"I expect to pass through this world but once. Any good deed therefore that I can do or any kindness that I can show a fellow human being, let me do it now, let me not defer or neglect it, for I will not pass this way again."

Friday, February 17, 2017

Schools and Street food

Okay........whatever I said about buying land in Kenya being easy-that was an untruth.  First you have to agree on a price.  Keep in mind this is a country of bargaining, so that can be a lengthy conversation on a good day.  Then you have to talk to the chief so he knows a land sale is about to go down, and to get his blessing, even though he has no legal claim to the land (can you imagine how well that would go over in Americaland?!).  Then you have to contact all the seller's brothers, uncles and cousins to make sure they don't want it and won't try to claim it after its been sold.  Then you go to the land office and actually purchase the plot.  When you go to the land office you have to make sure you get a real agent who works there, not a broker posing as an agent who will take your money and give you a fake deed.  Whew.   Thank goodness I have this great team with me or I'd be banging my head against the wall  :)

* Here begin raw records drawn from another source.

(* ===== verification/System.v ===== *)
(** * The running worker: worker/worker.go and worker/agent.go together

    Worker.v models the worker over agents whose connections it can only write
    to, Agent.v one agent with its read loops.  Here they run together: the
    loops of all agents send into the one channel [worker.in], the main loop of
    [Work] takes from it, serves, and drains it once [quit] is closed; dials
    publish on both sides, and an error an agent reports reaches the worker's
    error handler.  Each action of the system is some actions of the worker and
    some of its agents.

    In the composition an agent's own [inbox] is a hand-over: what a loop sends
    goes through it into the shared channel in the same step.  [Ready], [Work],
    [reconnect] and the second half of [Close] are not interleaved, as in
    Worker.v, and [Work] is called once. *)

From S2P Require Import Prelude GoStd Protocol ClientWire WorkerPack AgentIO Agent AgentDelivery.
From S2P Require Import Worker.
Import WC.

(** Where [Work] is. *)
Inductive main_pc := NotStarted | Serving | Draining | Returned.
#[export] Instance main_pc_eq_dec : EqDecision main_pc.
Proof. solve_decision. Defined.

(** The worker, the agents with their loops, the channel [worker.in], the main
    loop, and what it has taken from the channel. *)
Record system := mkSystem {
  core : W;
  links : list sys;
  queue : list (nat * inPack);
  main : main_pc;
  served : list (nat * inPack)
}.

Inductive sact :=
| SCore (a : wact)
| SAddServer
| SReady (dials : nat → dial)
| SWork (dials : nat → dial)
| SReconnect (i : nat) (d : dial)
| SLink (i : nat) (a : act)
| SLoopDial (i k : nat) (d : dial)
| SLoopSend (i k : nat)
| SMainTake
| SMainQuit
| SMainReturn
| SCloseFinish.

(** What the worker does by itself: methods, jobs, the hand-over of the limit. *)
Definition core_act (a : wact) : bool :=
  match a with
  | AAddServer | AReady _ | AWork _ | ACloseFinish | AReconnect _ _ | APacket _ _
  | ARedial _ | AAgentErr _ => false
  | _ => true
  end.

(** What a loop or the network does on one agent. *)
Definition link_act (a : act) : bool :=
  match a with
  | NetIn _ _ | LoopRead _ | LoopCheck _ | LoopDisconnect _ | LoopSnapshot _
  | LoopCloseOld _ | LoopQuit _ => true
  | _ => false
  end.

Definition dial_err (d : dial) : option error := match d with inl _ => None | inr e => Some e end.

(** An agent's report, with the agent it is about. *)
Definition tag (i : nat) (e : error) : error :=
  match e with Disconnect e _ => Disconnect e i | e => e end.

(** The actions of agents in a list, each of its own agent. *)
Section system.
Context `{GoArch}.
Variable range : jobFuncs → list (bytes * jobFunc).

Fixpoint run_links (acts : list (nat * act)) (ls : list sys) : option (list sys) :=
  match acts with
  | [] => Some ls
  | (i, a) :: acts => s ← ls !! i; s ← do_act a s; run_links acts (<[i := s]> ls)
  end.

(** The agents' side of [Ready]: each [Connect] up to the first dial that fails. *)
Fixpoint connect_acts (ixs : list nat) (dials : nat → dial) (ls : list sys) : list (nat * act) :=
  match ixs with
  | [] => []
  | i :: ixs =>
      match ls !! i ≫= (getConn ∘ ag) with
      | Some _ => connect_acts ixs dials ls
      | None =>
          (i, ConnectBegin) :: (i, ConnectDial (dials i)) ::
          match dials i with inl _ => connect_acts ixs dials ls | inr _ => [] end
      end
  end.

Definition ready_acts (dials : nat → dial) (st : system) : list (nat * act) :=
  if decide (funcs (wk (core st)) = ∅) then []
  else connect_acts (seq 0 (length (links st))) dials (links st).

(** What an action does on the agents' side. *)
Definition link_acts (a : sact) (st : system) : list (nat * act) :=
  match a with
  | SReady dials => ready_acts dials st
  | SWork dials => if ready (wk (core st)) then [] else ready_acts dials st
  | SReconnect i d => [(i, ReconnectDial d)]
  | SLink i a => [(i, a)]
  | SLoopDial i k d => [(i, LoopDial k d)]
  | SLoopSend i k => [(i, LoopSend k); (i, MainTake)]
  | SCloseFinish => concat ((λ i, [(i, CloseQuit); (i, AgentClose)]) <$> seq 0 (length (links st)))
  | _ => []
  end.

(** The errors agent [i] has reported meanwhile. *)
Definition new_errors (i : nat) (ls ls' : list sys) : list error :=
  match ls !! i, ls' !! i with
  | Some s, Some s' => drop (length (reported s)) (reported s')
  | _, _ => []
  end.

(** What it does on the worker's side; [ls'] are the agents after it. *)
Definition core_acts (a : sact) (st : system) (ls' : list sys) : list wact :=
  match a with
  | SCore a => [a]
  | SAddServer => [AAddServer]
  | SReady dials => [AReady (dial_err ∘ dials)]
  | SWork dials => [AWork (dial_err ∘ dials)]
  | SReconnect i d => [AReconnect i (dial_err d)]
  | SLink i _ => (AAgentErr ∘ tag i) <$> new_errors i (links st) ls'
  | SLoopDial i k (inl _) => [ARedial i]
  | SLoopDial i k (inr _) => (AAgentErr ∘ tag i) <$> new_errors i (links st) ls'
  | SMainTake => match queue st with (i, p) :: _ => [APacket i p] | [] => [] end
  | SCloseFinish => [ACloseFinish]
  | SLoopSend _ _ | SMainQuit | SMainReturn => []
  end.

(** The packet loop [k] of agent [i] is about to send. *)
Definition sending (i k : nat) (st : system) : option inPack :=
  s ← links st !! i; l ← loops s !! k;
  match l_pc l with AtSend p => Some p | _ => None end.

Definition enabled (a : sact) (st : system) : bool :=
  match a with
  | SCore a => core_act a
  | SLink _ a => link_act a
  | SWork _ => bool_decide (main st = NotStarted)
  | SLoopSend i k => bool_decide (Z.of_nat (length (queue st)) < queueSize)%Z
  | SMainTake => bool_decide ((main st = Serving ∨ main st = Draining) ∧ queue st ≠ [])
  | SMainQuit => bool_decide (main st = Serving ∧ waiting (ds (core st)) = None) &&
                 quit_closed (sd (core st))
  | SMainReturn => bool_decide (main st = Draining ∧ queue st = [] ∧ waiting (ds (core st)) = None)
  | _ => true
  end.

(** The channel and the main loop after it. *)
Definition next_queue (a : sact) (st : system) : list (nat * inPack) :=
  match a with
  | SLoopSend i k => match sending i k st with Some p => queue st ++ [(i, p)] | None => queue st end
  | SMainTake => tail (queue st)
  | _ => queue st
  end.

Definition next_main (a : sact) (st : system) : main_pc :=
  match a with
  | SWork _ => Serving
  | SMainQuit => Draining
  | SMainReturn => Returned
  | _ => main st
  end.

Definition next_served (a : sact) (st : system) : list (nat * inPack) :=
  match a with SMainTake => served st ++ take 1 (queue st) | _ => served st end.

(** [AddServer]: the new agent, which sees [quit] as it is. *)
Definition new_link (st : system) : sys :=
  mkSys newAgent [] false [] [] [] [] (quit_closed (sd (core st))).

Definition next_links (a : sact) (st : system) (ls : list sys) : list sys :=
  match a with SAddServer => ls ++ [new_link st] | _ => ls end.

Definition do_sact (a : sact) (st : system) : option (outcome system) :=
  if enabled a st then
    ls ← run_links (link_acts a st) (links st);
    match wrun range (core_acts a st ls) (core st) with
    | None => None
    | Some (Panics p) => Some (Panics p)
    | Some (Val w) =>
        Some (Val (mkSystem w (next_links a st ls) (next_queue a st) (next_main a st)
                     (next_served a st)))
    end
  else None.

Fixpoint srun (acts : list sact) (st : system) : option (outcome system) :=
  match acts with
  | [] => Some (Val st)
  | a :: acts =>
      match do_sact a st with
      | None => None
      | Some (Panics p) => Some (Panics p)
      | Some (Val st) => srun acts st
      end
  end.

(** [New(limit)] *)
Definition New_system (lim : Z) : outcome system :=
  w ← New_worker lim; mret (mkSystem w [] [] NotStarted []).
End system.

(** ** What the worker's own actions leave alone *)

Definition same_agents (w w' : W) : Prop :=
  agents (nt w') = agents (nt w) ∧ length (wires (nt w')) = length (wires (nt w)) ∧
  quit_closed (sd w') = quit_closed (sd w).

#[export] Instance same_agents_preorder : PreOrder same_agents.
Proof.
  split; unfold same_agents; [done|].
  intros ??? (? & ? & ?) (? & ? & ?). split_and!; congruence.
Qed.

Section core_facts.
Context `{GoArch}.
Variable range : jobFuncs → list (bytes * jobFunc).

Abbreviation stays := (keeps same_agents).

Lemma agent_Write_stays i o : stays (agent_Write i o).
Proof.
  unfold agent_Write, mod_nt. apply keeps_bind; [exact _|apply keeps_getW; exact _|]. intros w.
  destruct (_ ≫= getRW) as [c|]; [|apply keeps_lift; exact _].
  apply keeps_modW. intros w1. split_and!; [done| |done]. simpl. apply length_alter.
Qed.

Ltac stays_by known := repeat first
  [ match goal with |- ∀ _, _ => intro end | known | apply agent_Write_stays
  | apply keeps_ret; exact _ | apply keeps_getW; exact _ | apply keeps_lift; exact _
  | apply keeps_modW; intros; by split_and!
  | apply keeps_bind; [exact _|..] | apply keeps_for_each; [exact _|]
  | apply keeps_recovering; [exact _|..]
  | progress cbv zeta | case_decide | case_match ].
Ltac stays := stays_by fail.

Lemma method_stays :
  (∀ n f t, stays (AddFunc n f t)) ∧ (∀ n, stays (RemoveFunc n)) ∧ stays Reset ∧
  (∀ d, stays (Echo d)) ∧ (∀ d, stays (SetId d)) ∧ (∀ h, stays (SetErrorHandler h)) ∧
  (∀ h, stays (SetJobHandler h)) ∧ stays Close_begin ∧ (∀ e, stays (werr e)) ∧
  (∀ i p, stays (handleInPack i p)) ∧ (∀ j e, stays (job_end j e)) ∧
  (∀ i, stays (send_done i)) ∧ (∀ n, stays (add_tokens n)) ∧
  (∀ i o, stays (agent_Write i o)) ∧ (∀ i p r, stays (send_report i p r)) ∧
  (∀ j st, stays (set_job j st)) ∧ (∀ x, stays (add_stray x)) ∧ (∀ k rs, stays (set_stray k rs)).
Proof.
  assert (∀ o, stays (broadcast o)) as Hb by (intros o; unfold broadcast; stays).
  assert (∀ e, stays (werr e)) as He by (intros e; unfold werr, mod_lg; stays).
  assert (∀ n t, stays (addFunc n t)) as Ha
    by (intros n t; unfold addFunc; stays_by ltac:(apply Hb)).
  unfold AddFunc, RemoveFunc, removeFunc, Reset, Reset_send, Reset_clear, Echo, SetId, SetErrorHandler,
    SetJobHandler, Close_begin, handleInPack, customeHandler, job_end, send_done, add_tokens, send_report,
    set_job, add_stray, set_stray, PreSleep, Grab, mod_wk, mod_ds, mod_lg, mod_sd.
  split_and!; stays_by ltac:(apply Hb || apply He || apply Ha).
Qed.

Lemma do_wact_stays a w w' :
  (core_act a = true ∨ (∃ e, a = AAgentErr e) ∨ ∃ i p, a = APacket i p) →
  do_wact range a w = Some (Val ((), w')) → same_agents w w'.
Proof.
  destruct method_stays as (K1 & K2 & K3 & K4 & K5 & K6 & K7 & K8 & K9 & K10 & K11 & K12 & K13 & K14 &
    K15 & K16 & K17 & K18).
  assert (∀ m : M unit, stays m → Some (m w) = Some (Val ((), w')) → same_agents w w') as Hk.
  { intros m Hm [= E]. by eapply Hm. }
  assert (∀ {A} (m : M A), stays m → stays (m ;; mret ())) as Hr.
  { intros A m Hm. stays_by ltac:(apply Hm). }
  intros Hc. destruct a; simpl do_wact; try (by destruct Hc as [|[[]|(? & ? & ?)]]);
    try solve [apply Hk; auto].
  - destruct (waiting (ds w)); [done|]. apply Hk, K10.
  - destruct (jobs (ds w) !! j) as [x|]; [|done]. simpl. destruct (j_state x); try done.
    apply Hk. unfold job_start. stays_by ltac:(apply K16).
  - destruct (jobs (ds w) !! j) as [x|]; [|done]. simpl. unfold job_report_step.
    destruct (j_state x) as [|[|r rs] res timed| |]; try done. simpl. apply Hk.
    stays_by ltac:(apply K15 || apply K16).
  - destruct (jobs (ds w) !! j) as [x|]; [|done]. simpl. unfold job_return.
    destruct (j_state x) as [|[|r rs] [] []| |]; try done; simpl; apply Hk; unfold job_check;
      stays_by ltac:(apply K16).
  - destruct (jobs (ds w) !! j) as [x|]; [|done]. simpl. unfold job_timeout.
    destruct (j_state x) as [|rs res []| |]; try done; simpl; apply Hk; unfold job_check.
    stays_by ltac:(apply K16 || apply K17).
  - destruct (jobs (ds w) !! j) as [x|]; [|done]. simpl. unfold job_write.
    destruct (j_state x); try done; simpl; apply Hk. stays_by ltac:(apply K14 || apply K16).
  - destruct (strays (ds w) !! k) as [x|]; [|done]. simpl. unfold stray_step.
    destruct (s_reports x); [done|]. simpl. apply Hk. stays_by ltac:(apply K15 || apply K18).
  - destruct (jobs (ds w) !! j) as [[ai p [| | |e]]|]; try done.
    destruct (limit (wk w)); [case_decide; [|done]|]; apply Hk;
      stays_by ltac:(apply K11 || apply K13).
  - destruct (waiting (ds w)); [|done]. destruct (limit (wk w)); [|done]. case_decide; [|done].
    apply Hk. stays_by ltac:(apply K12 || apply K13).
  - destruct (waiting (ds w)); [|done]. destruct (limit (wk w)); [|done].
    destruct (jobs (ds w) !! j) as [[ai p [| | |e]]|]; try done. case_decide; [|done].
    apply Hk. stays_by ltac:(apply K11 || apply K12).
Qed.
End core_facts.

This week we have been breaking every rule those crazy travel clinics give you when you go in to get all your shots.....yup, we've been eating street food.  There's a new little shop that makes fresh mango juice, and I just couldn't pass it up.  We've gone there more days than we haven't, and no one has gotten sick, so the odds seem to be quite in our favor.

Kaitlin and Cat, having a nutritious meal of street food......everything their overzealous travel nurse told them not to do :)

Fresh mango juice-our daily guilty pleasure :)

Dave and I spent the good part of a day in Kisumu with Joshua touring a polytechnic school and learning more about courses, degrees, and what he likes.  Considering the fact that he changed his mind throughout the course of the day, I still think he is undecided.  He loves computers though, that much we know for sure, so it gives us a little bit to go on.  He sounds like he is most interested in computer programming, which I know literally nothing about, and he has no experience in it to know if it's really what he wants.  Thank goodness Dave knows what he's talking about.  We decided to put him in a computer basics class over the summer to see what he thinks of it all.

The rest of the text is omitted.